Editorial reply to Commissioner Wright

In the interests of fairness, we have printed in full Commissioner Wright's reply to our July coverage of a study on HPD code enforcement, even though Ms. Wright's reply is considerably longer than our coverage of the Hevesi/Leichter study.

No one would deny that HPD has a tough job, one which is made even more difficult by the steady erosion of the number of building inspectors during the past few years. Nor would one deny that current laws which require the City to initiate litigation in Housing Court are out of date, and are an inefficient and wasteful approach to code enforcement. Neither Commissioner Wright nor HPD are responsible for these obstacles to code enforcement.
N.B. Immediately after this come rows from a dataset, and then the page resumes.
(** * Verification-code cache of webook: internal/repository/cache/code.go

    A shallow embedding of the two [CodeCache] backends
    ([RedisCodeCache] and [LocalCodeCache]) and of the part of
    patrickmn/go-cache the local backend calls, followed by the
    properties of the specification that concern them. *)

From Stdlib Require Import ZArith Lia Ascii.
From stdpp Require Import gmap strings.

Local Open Scope Z_scope.

(** ** Go primitives used by the package *)

Module Go.

(** Two's-complement wrap-around of Go's [int64] arithmetic. *)
Definition wrap64 (z : Z) : Z := (z + 2 ^ 63) `mod` 2 ^ 64 - 2 ^ 63.

Definition int64_range (z : Z) : Prop := - 2 ^ 63 <= z < 2 ^ 63.

(** [a - b] and [a--] on [int64]. *)
Definition sub64 (a b : Z) : Z := wrap64 (a - b).
Definition dec64 (a : Z) : Z := wrap64 (a - 1).

(** [time.Duration] counts nanoseconds. *)
Definition Second : Z := 1000000000.
Definition Minute : Z := 60 * Second.

(** A [time.Time] is represented by its distance to the Unix epoch in
    nanoseconds.  [Unix] is the number of whole seconds, [UnixNano] the
    [int64] nanosecond count, [Add] shifts by a duration. *)
Definition Time : Type := Z.
Definition Unix (t : Time) : Z := t `div` Second.
Definition UnixNano (t : Time) : Z := wrap64 t.
Definition Add (t : Time) (d : Z) : Time := t + d.

(** [fmt.Sprintf] restricted to what the package uses: literal bytes, the
    verb [%s] applied to string operands, and [%%].  A [%s] with no
    operand left prints Go's [%!s(MISSING)]. *)
Fixpoint Sprintf (format : string) (args : list string) : string :=
  match format with
  | EmptyString => EmptyString
  | String "%"%char (String "s"%char rest) =>
      match args with
      | a :: args' => a +:+ Sprintf rest args'
      | [] => "%!s(MISSING)" +:+ Sprintf rest []
      end
  | String "%"%char (String "%"%char rest) => String "%"%char (Sprintf rest args)
  | String c rest => String c (Sprintf rest args)
  end.

End Go.

(** ** Errors of the package

    [nil] is [None] in an [option error].  The three sentinel errors are the
    package-level variables of code.go; [ErrSystem] is the
    [errors.New] value built by [RedisCodeCache.Set]; [ErrEval] stands for
    whatever error the Redis client hands back. *)

Inductive error : Type :=
| ErrCodeSendTooMany
| ErrCodeVerifyTooManyTimes
| ErrUnknownForCode
| ErrSystem
| ErrEval (msg : string).
(** * Kelvin_STEM: a shallow embedding of the I/O helpers and of the
    cartesian-to-polar resampling engine, with the properties of the
    specification stated and settled against it.

    Layout of the development:
    - [Py]: exceptions and results of the host language;
    - [Read]: [Kelvin_STEM/io/read.py], function [read_mib_to_np], with the
      part of the file system and of [np.memmap] it relies on;
    - [DirectoryListing]: [Kelvin_STEM/io/directorylisting.py], [file_list];
    - [Numpy]: the array operations used by [Kelvin_STEM/process/polar.py];
    - [Polar]: [discfloat] and [polarttransform], written once over an
      interface of float64 operations that is instantiated twice: by exact
      real arithmetic ([Exact]) and by IEEE binary64 ([Binary64]);
    - [ReadCallers]: [read_mib_from_dmscan], the caller of [read_mib_to_np];
    - [ListingNotions], [PolarNotions]: notions and inputs used in the
      statements;
    - [ReadFacts], [DirectoryListingFacts], [PolarFacts], [ExactFacts],
      [PolarClaims]: the properties of the specification;
    - [ReadBehaviour], [ListingOrder], [PolarBehaviour]: further properties
      of the code. *)

From Stdlib Require Import ZArith List String Ascii Bool Lia.
From Stdlib Require Import Reals Lra.
From Stdlib Require Import Sorting.Sorted Sorting.Permutation.
From Stdlib Require Import Floats.PrimFloat Floats.SpecFloat Floats.FloatOps.
Import ListNotations.

Local Open Scope string_scope.
Local Open Scope list_scope.
Local Open Scope Z_scope.

(* ================================================================== *)
(** * The host language: exceptions and results *)
(* ================================================================== *)

Module Py.

(** The exceptions that the modelled code and the library calls it makes
    can raise.  [Exception] is the bare [Exception(msg)] of the source. *)
Inductive exn : Type :=
| Exception (msg : string)
| ValueError
| IndexError
| ZeroDivisionError
| FileNotFoundError
| OverflowError.

(** A call either returns a value or raises. *)
Inductive result (A : Type) : Type :=
| Ok (a : A)
| Raise (e : exn).
(** C3 (amended): a successful [renderTemplate] request stores the data it
    rendered with, which is the submitted data when that is truthy and the
    empty object otherwise; the store is written before the [rendered]
    message is posted, and [getTemplateData] then returns the stored value. *)
Theorem renderTemplate_saves_data ws cfg fs engine templateName data st html :
  _panel st = true ->
  fst (renderTemplate ws cfg fs engine templateName (or_else data (JObject [])) st)
    = inr html ->
  let used := or_else data (JObject []) in
  let request := RenderTemplate templateName data in
  let final := snd (onDidReceiveMessage ws cfg fs engine request st) in
  (exists saved,
      _templateDataCache saved !! getTemplateDataKey ws templateName = Some used
      /\ posted saved = posted st ++ [PartialsRegistered]
      /\ onDidReceiveMessage ws cfg fs engine request st
         = postMessage (Rendered html) saved)
  /\ posted final = posted st ++ [PartialsRegistered; Rendered html]
  /\ getTemplateData ws templateName final = (inr used, final)
  /\ (truthy data = true -> used = data).
Proof.
  intros Hopen Hok used request final. subst used request final.
  destruct (renderTemplate_success _ _ _ _ _ _ _ _ Hok) as (regs & logs & Hrun).
  rewrite Hopen in Hrun.
  set (used := or_else data (JObject [])) in *.
  set (rendered := effect regs [PartialsRegistered] logs st) in *.
  set (saved := set_templateDataCache
                  (fun cache => <[getTemplateDataKey ws templateName := used]> cache)
                  rendered).
  assert (Hhandler :
    onDidReceiveMessage ws cfg fs engine (RenderTemplate templateName data) st
    = postMessage (Rendered html) saved).
  { unfold onDidReceiveMessage. fold used.
    apply tryCatch_returns.
    unfold bind at 1. rewrite Hrun.
    unfold bind at 1. unfold saveTemplateData, modify. fold saved.
    rewrite postMessage_unchecked_open by (subst saved rendered; exact Hopen).
    reflexivity. }
  split.
  { exists saved. split; [| split; [| exact Hhandler]].
    - subst saved. unfold_state. apply lookup_insert_eq.
    - reflexivity. }
  rewrite Hhandler.
  split; [| split].
  - subst saved rendered. unfold_state. now rewrite <- app_assoc.
  - unfold getTemplateData, bind. unfold_state.
    subst saved. unfold_state. rewrite lookup_insert_eq.
    unfold or_else at 1. subst used.
    now rewrite or_else_object_truthy.
  - intros Htruthy. subst used. unfold or_else. now rewrite Htruthy.
Qed.

Lemma renderTemplate_saves_data_witness :
  let data := JObject [("a", JNumber 1)] in
  let final := snd (onDidReceiveMessage "/ws" exampleSettings exampleFs echoEngine
                      (RenderTemplate "x" data) openPanel) in
  posted final = [PartialsRegistered; Rendered "<p>hello</p>"]
  /\ getTemplateData "/ws" "x" final = (inr data, final).
Proof.
  intros data final.
  assert (Hopen : _panel openPanel = true) by reflexivity.
  assert (Hok : fst (renderTemplate "/ws" exampleSettings exampleFs echoEngine "x"
                       (or_else data (JObject [])) openPanel)
                = inr "<p>hello</p>") by (vm_compute; reflexivity).
  destruct (renderTemplate_saves_data "/ws" exampleSettings exampleFs echoEngine
              "x" data openPanel _ Hopen Hok) as (_ & Hposted & Hget & _).
  split; assumption.
Defined.

(** ** The template list *)

Lemma filter_map_filter {A B} (f : A -> B) (p : B -> bool) (l : list A) :
  List.filter p (map f (List.filter (fun x => p (f x)) l)) = List.filter p (map f l).
Proof.
  induction l as [| x l IH]; [reflexivity |].
  cbn. destruct (p (f x)) eqn:Hp; cbn; rewrite ?Hp, IH; reflexivity.
Qed.
(** X9: when the password is right, [login_oath] fails with
    [invalid-login] if the user has no active OATH key at step 2 or if
    the token is not the current code of that key; the access time of
    the user is then not stamped (the users are as they were), while the
    password method keeps the stamp of the password step. *)
Theorem login_oath_refusals env token info db u db1 :
  login_password env false info db = (Ok u, db1) →
  users db1 = users db
  ∧ (∃ km m, methods db !! km = Some m
             ∧ Methods.method m = METHOD_PASSWORD
             ∧ methods db1 !! km
               = Some (pre_save false (now env)
                         (Methods.set_last_used (Some (now env)) m)))
  ∧ (qs_get (is_oath_method u) (methods db) = Raise DoesNotExist →
     login_oath env token info db = (UserError [INVALID_LOGIN], db1))
  ∧ (∀ method_object,
       qs_get (is_oath_method u) (methods db) = Ok method_object →
       same_code (get_totp (Methods.token (fields method_object)) (now env))
         token = false →
       login_oath env token info db = (UserError [INVALID_LOGIN], db1)).
Proof.
  intros Hlogin.
  pose proof (login_oath_second_step env token info db u db1 Hlogin) as Hoath.
  destruct (login_password_false_Ok _ _ _ _ _ Hlogin)
    as (j & m & Hj & Hkind & Hdb1).
  repeat split.
  - by rewrite Hdb1.
  - exists j, m. rewrite Hdb1. simpl. by rewrite lookup_insert_eq.
  - intros Hnone. by rewrite Hoath, Hnone.
  - intros mo Hget Hcode. by rewrite Hoath, Hget, Hcode.
Qed.

(** [login_oath] with the right password and the right code. *)
Lemma login_oath_right_code env info db u db1 method_object :
  login_password env false info db = (Ok u, db1) →
  qs_get (is_oath_method u) (methods db) = Ok method_object →
  let code := get_totp (Methods.token (fields method_object)) (now env) in
  ∃ ku ko u2 db2,
    login_oath env (PInt code) info db = (Ok (Obj (Some ku) u2), db2)
    ∧ pk u = Some ku ∧ pk method_object = Some ko
    ∧ u2 = pre_save false (now env)
             (Users.set_last_access (Some (now env)) (fields u))
    ∧ users db2 = <[ku := u2]> (users db)
    ∧ methods db2
      = <[ko := pre_save false (now env)
                  (Methods.set_last_used (Some (now env))
                     (fields method_object))]> (methods db1).
Proof.
  intros Hlogin Hget code.
  pose proof (login_oath_second_step env (PInt code) info db u db1 Hlogin)
    as Hoath.
  destruct (login_password_inv _ _ _ _ _ _ Hlogin)
    as (flag & uname & pw & uo & mo & _ & _ & _ & _ & Hgu & _ & _ & _ & Hpk).
  destruct (qs_get_Ok _ _ _ Hgu) as (ku & Hku & Hlu & _).
  destruct (qs_get_Ok _ _ _ Hget) as (ko & Hko & Hlo & HPo & _).
  destruct (login_password_false_Ok _ _ _ _ _ Hlogin)
    as (j & m & Hj & Hkind & Hdb1).
  assert (Hjo : j ≠ ko).
  { intros ->. assert (m = fields method_object) as -> by congruence.
    by rewrite (is_oath_method_not_password u _ Hkind) in HPo. }
  rewrite Hoath, Hget. simpl. unfold code. rewrite Z.eqb_refl.
  munfold. simpl. rewrite Hko, Hpk, Hku. simpl.
  rewrite Hdb1. simpl.
  rewrite lookup_insert_ne by done.
  rewrite !bool_decide_eq_false_2 by (by rewrite ?Hlo, ?Hlu).
  eexists ku, ko, _, _. repeat split; try done.
Qed.

(** X10: when the password is right and the token is the current code of
    the user's active OATH key, [login_oath] returns the user and stamps
    the time of the call on [last_used] of the key and on [last_access]
    of the user. *)
Theorem login_oath_accepts env info db u db1 method_object :
  login_password env false info db = (Ok u, db1) →
  qs_get (is_oath_method u) (methods db) = Ok method_object →
  let code := get_totp (Methods.token (fields method_object)) (now env) in
  ∃ ku ko u2 db2,
    login_oath env (PInt code) info db = (Ok (Obj (Some ku) u2), db2)
    ∧ pk u = Some ku ∧ pk method_object = Some ko
    ∧ u2 = pre_save false (now env)
             (Users.set_last_access (Some (now env)) (fields u))
    ∧ users db2 = <[ku := u2]> (users db)
    ∧ methods db2
      = <[ko := pre_save false (now env)
                  (Methods.set_last_used (Some (now env))
                     (fields method_object))]> (methods db1).
Proof. apply login_oath_right_code. Qed.

End login_more.

(** ** From registration to the first login *)

Section after_registration.

(** In the database that [create] leaves, the methods of the new user
    are the two that [create] has stored. *)
Lemma created_methods env tr info pw em ticket db :
  methods_have_users db →
  let db1 := after_create env tr info pw em ticket db in
  let uid := fresh (dom (users db)) in
  ∃ kp kv,
    kp ≠ kv
    ∧ methods db1 !! kp = Some (created_password env uid pw)
    ∧ methods db1 !! kv = Some (created_validation env uid em)
    ∧ ∀ j b, methods db1 !! j = Some b → Methods.user b = uid →
             j = kp ∨ j = kv.
Proof.
  intros Hfk db1 uid. unfold db1, after_create. cbn [methods]. fold uid.
  set (kp := fresh (dom (methods db))).
  set (mp := created_password env uid pw).
  set (kv := fresh (dom (<[kp:=mp]> (methods db)))).
  assert (Hkv : <[kp:=mp]> (methods db) !! kv = None) by apply fresh_lookup.
  apply lookup_insert_None in Hkv as [Hkv Hne].
  exists kp, kv. repeat split; [done| | |].
  - rewrite lookup_insert_ne by done. apply lookup_insert_eq.
  - apply lookup_insert_eq.
  - intros j b Hj Hb.
    destruct (decide (j = kv)) as [|Hjv]; [by right|].
    destruct (decide (j = kp)) as [|Hjp]; [by left|].
    rewrite !lookup_insert_ne in Hj by done.
    destruct (Hfk j b Hj) as [u Hu]. rewrite Hb in Hu.
    unfold uid in Hu. by rewrite fresh_lookup in Hu.
Qed.
(** C5, as the code has it.  Take a session whose identifier fits in the
    tag and whose call of [addSession] has returned.  Once an iteration has
    ended on a [FINISHED] event or a completion that was not ok for it, then
    as long as the 64-bit allocator does not wrap around, every lookup of
    that session finds nothing, whatever the threads do afterwards, calls of
    [addSession] that other threads run through line by line included; and
    [process] is called on it at most for the events that the other loop had
    already looked up when the session was removed, of which there is at
    most one: an iteration that takes its event after the removal never
    calls it. *)
Theorem removed_session_stays_removed st sys session_id schedule :
  dispatches_removal st sys session_id = true →
  fits_tag session_id →
  session_id ∉ pending sys →
  0 ≤ session_id < session_id_allocator_ (server sys) →
  session_id_allocator_ (server sys) + additions schedule < UINT64_MODULUS →
  let removed := (exec_step st sys).1 in
  value_of (getSession session_id (server (exec schedule removed).1)) = None
  ∧ (processes_on session_id (exec schedule removed).2 ≤ in_flight session_id removed)%nat
  ∧ (in_flight session_id removed ≤ 1)%nat
  ∧ (in_flight session_id removed = 0%nat → gone_for_good session_id removed schedule).
Proof.
  intros Hremoval _ Hreturned Hid Hroom removed.
  destruct (dispatches_removal_gone session_id st sys Hremoval)
    as (Hgone & Halloc & Hpending & Hone).
  fold removed in Hgone, Halloc, Hpending, Hone.
  destruct (exec_gone session_id schedule removed Hgone) as [Hgone' Hcount];
    [by rewrite Hpending|lia..|].
  assert (value_of (getSession session_id (server (exec schedule removed).1)) = None)
    as Hlookup by by rewrite getSession_run.
  split; [done|]. split; [done|]. split; [done|].
  intros Hnone. split; [done|]. lia.
Qed.

(** ** The identifier allocator *)

Lemma add_sessions_cons init_ok rest s :
  value_of (add_sessions (init_ok :: rest) s)
  = session_id_allocator_ s
    :: value_of (add_sessions rest (state_after (addSession init_ok s)))
  ∧ state_after (add_sessions (init_ok :: rest) s)
    = state_after (add_sessions rest (state_after (addSession init_ok s))).
Proof.
  cbn [add_sessions]. unfold mbind, M_bind, read, mret, M_ret.
  destruct (addSession init_ok s) as [[r s1] t1].
  unfold state_after, value_of. cbn [fst snd].
  by destruct (add_sessions rest s1) as [[ids s2] t2].
Qed.
(** The bookkeeping of [update_progress] adds exactly the submitted
    minutes to the study time the analytics add up for that user, and
    leaves the total of every other user as it was. *)
Lemma update_progress_study_time now data t user :
  total_study_time_minutes
    (get_user_analytics user
       (with_core (server.update_progress now data (core t)).2 t))
  = total_study_time_minutes (get_user_analytics user t)
    + (if decide (server.update_user_id data = user)
       then server.update_minutes data else 0).
Proof.
  unfold get_user_analytics. simpl.
  destruct (update_progress_cases now data (core t))
    as (_ & _ & [(l1 & p & l2 & Hl & Hu & Ht & ->)|[Hnew ->]]).
  - rewrite Hl, !sum_filter_middle. simpl. rewrite Hu.
    case_decide; lia.
  - rewrite sum_filter_snoc. simpl. done.
Qed.

(** *** Users *)

(** In a table with unique keys, looking a row up by its key finds that
    row. *)
Lemma list_find_unique_key {A} (key : A → Z) (rows : list A) (x : A) :
  NoDup (key <$> rows) → x ∈ rows →
  ∃ i, list_find (λ y, key y = key x) rows = Some (i, x).
Proof.
  intros Hnd (i & Hi)%list_elem_of_lookup. exists i.
  apply list_find_Some. split_and!; [done..|].
  intros j y Hj Hlt Hkey.
  assert (i = j); [|lia].
  eapply NoDup_lookup; [exact Hnd| |].
  - by rewrite list_lookup_fmap, Hi.
  - rewrite list_lookup_fmap, Hj. simpl. by rewrite Hkey.
Qed.

Lemma create_user_member now name email t :
  (create_user now name email t).1 ∈ users (create_user now name email t).2.
Proof.
  unfold create_user.
  destruct (list_find _ (users t)) as [[i u]|] eqn:Hfind; simpl.
  - apply list_find_Some in Hfind as (Hi & _). by eapply list_elem_of_lookup_2.
  - apply elem_of_app. right. apply list_elem_of_here.
Qed.

(** X15: in every state the API can reach, user ids and e-mail addresses
    are unique, so [/users/{id}] returns exactly the stored account; in
    particular the account [/users] answers with is the one a later lookup
    by its id returns. *)
Theorem X15_users_unique t vs :
  reachable (t, vs) →
  NoDup (user_id <$> users t)
  ∧ NoDup (user_email <$> users t)
  ∧ (∀ u, u ∈ users t → get_user (user_id u) t = Ok u)
  ∧ ∀ now name email,
      get_user (user_id (create_user now name email t).1)
        (create_user now name email t).2
      = Ok (create_user now name email t).1.
Proof.
  intros Hreach.
  assert (Hinv : ∀ t vs, reachable (t, vs) →
            NoDup (user_id <$> users t) ∧ NoDup (user_email <$> users t)).
  { apply (reachable_invariant
             (λ t _, NoDup (user_id <$> users t)
                     ∧ NoDup (user_email <$> users t))).
    { split; constructor. }
    clear. intros t vs t' vs' _ [IHi IHe]
      [[-> _]|[[_ (u & -> & Hid & Hmail)]|[(row & -> & _)|[[_ (c & ->)]|
       [[_ (q & -> & _)]|[[_ (now & sub & resp & db' & Hs & ->)]|
       [[_ (now & data & ->)]|[_ (kg & ->)]]]]]]]]%step_cases; simpl;
      try done.
    rewrite !fmap_app. split; apply list.NoDup_app; (split_and!; [done| |]);
      try apply NoDup_singleton.
    - intros k Hk [->|[]%elem_of_nil]%elem_of_cons.
      rewrite Hid in Hk. by apply next_id_fresh in Hk.
    - intros k Hk [->|[]%elem_of_nil]%elem_of_cons. done. }
  assert (Hget : ∀ t vs, reachable (t, vs) →
            ∀ u, u ∈ users t → get_user (user_id u) t = Ok u).
  { intros t0 vs0 [Hids _]%Hinv u Hu. unfold get_user.
    by destruct (list_find_unique_key user_id (users t0) u Hids Hu) as [i ->]. }
  destruct (Hinv t vs Hreach) as [Hi He]. split_and!; [done..|eauto|].
  intros now name email.
  apply (Hget _ vs); [|apply create_user_member].
  eapply reachable_step; [exact Hreach|]. apply step_create_user.
Qed.
(** * Grid-Tools: the NMF multi-block topology engine

    A shallow embedding of [inc/nmf.hpp] (namespace [NMF]) and of the
    face-assembly pass of [src/glue.cc] (constructor [GridTool::XF::MESH::MESH]),
    followed by the properties of the specification that were checked against
    them.

    Conventions of the embedding:
    - [size_t] is a [Z] in [0, 2^64); every arithmetic operation of the source
      on [size_t] is followed by [wrap].
    - [int] is a [Z] in [-2^31, 2^31).
    - a [std::vector] is a [list]; [at] is a checked access.
    - a C++ member function that may throw returns a [result]; the state
      reached at the [throw] is kept, since the object survives it.
    - a pointer into a block ([EDGE*], [SURF*]) is the pair of the address of
      the block and the 0-based position inside its array; the address of a
      block allocated by [readFromFile] is the 1-based slot of [m_blk] that
      owns it. *)

From Stdlib Require Import ZArith String Ascii Bool Lia Arith List.
From Stdlib Require Import Setoid Morphisms.
Import ListNotations.
Open Scope string_scope.
Open Scope list_scope.
Open Scope Z_scope.

Set Implicit Arguments.

(* ================================================================== *)
(** ** Machine integers *)

(** Arithmetic on [size_t] is modulo 2^64. *)
Definition wrap (z : Z) : Z := z mod 2 ^ 64.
However, it appears to us that Commissioner Wright misses the main point of the Hevesi/Leichter study. While HPD measures and reports statistics about its code enforcement work ( such as the volume of complaints received, the number of inspections it performs, etc.) these measures do not provide concrete information about the effectiveness of these procedures.

According to the Hevesi/Leichter investigation, HPD's own database of violations validates what investigators found in their field visits, i.e., complaints are investigated by HPD, problems are found, and violations are issued. However, many repairs are not made. For example, in their examination of three buildings with hundreds of violations, the investigators found that HPD inspectors identify the same conditions repeatedly and they issue multiple violations for the same uncorrected conditions. This practice simply adds to the count of activities performed by HPD, and according to Hevesi and Leichter, "obfuscates what the practice indicates: that HPD is not always effective in attaining a goal of achieving owner compliance with the Housing Code."

The Commissioner is correct in saying that 65% of the pending Manhattan cases of the Department's Housing Litigation Bureau are in connection with buildings located in Community Districts 9, 10, 11, or 12 (Harlem and Washington Heights). However this percentage translates into only 510 cases. Given the fact that over 50 % of all 1994 inspections were made in Harlem or Washington Heights, this is a very modest figure.

Additionally, we believe Commissioner Wright is mistaken when she maintains that the breadth of NYC's code enforcement program "is unmatched by any other city in the nation."

The Hevesi/Leichter team contacted the administrators of housing inspection operations in nine major American cities. They found in contrast to NYC, all nine cities surveyed determine whether violations have been corrected.

In Chicago, for example, 92.5% of violations are actually corrected; in Baltimore, 92%; in Philadelphia, 85%. This stands in stark contrast to the 57% rating admitted by HPD.

We agree with the Hevesi/Leichter conclusion that unless HPD begins to define the correction of violations as its overall goal, the agency will continue to measure the success of its Housing Code enforcement efforts only in the number of activities it performs.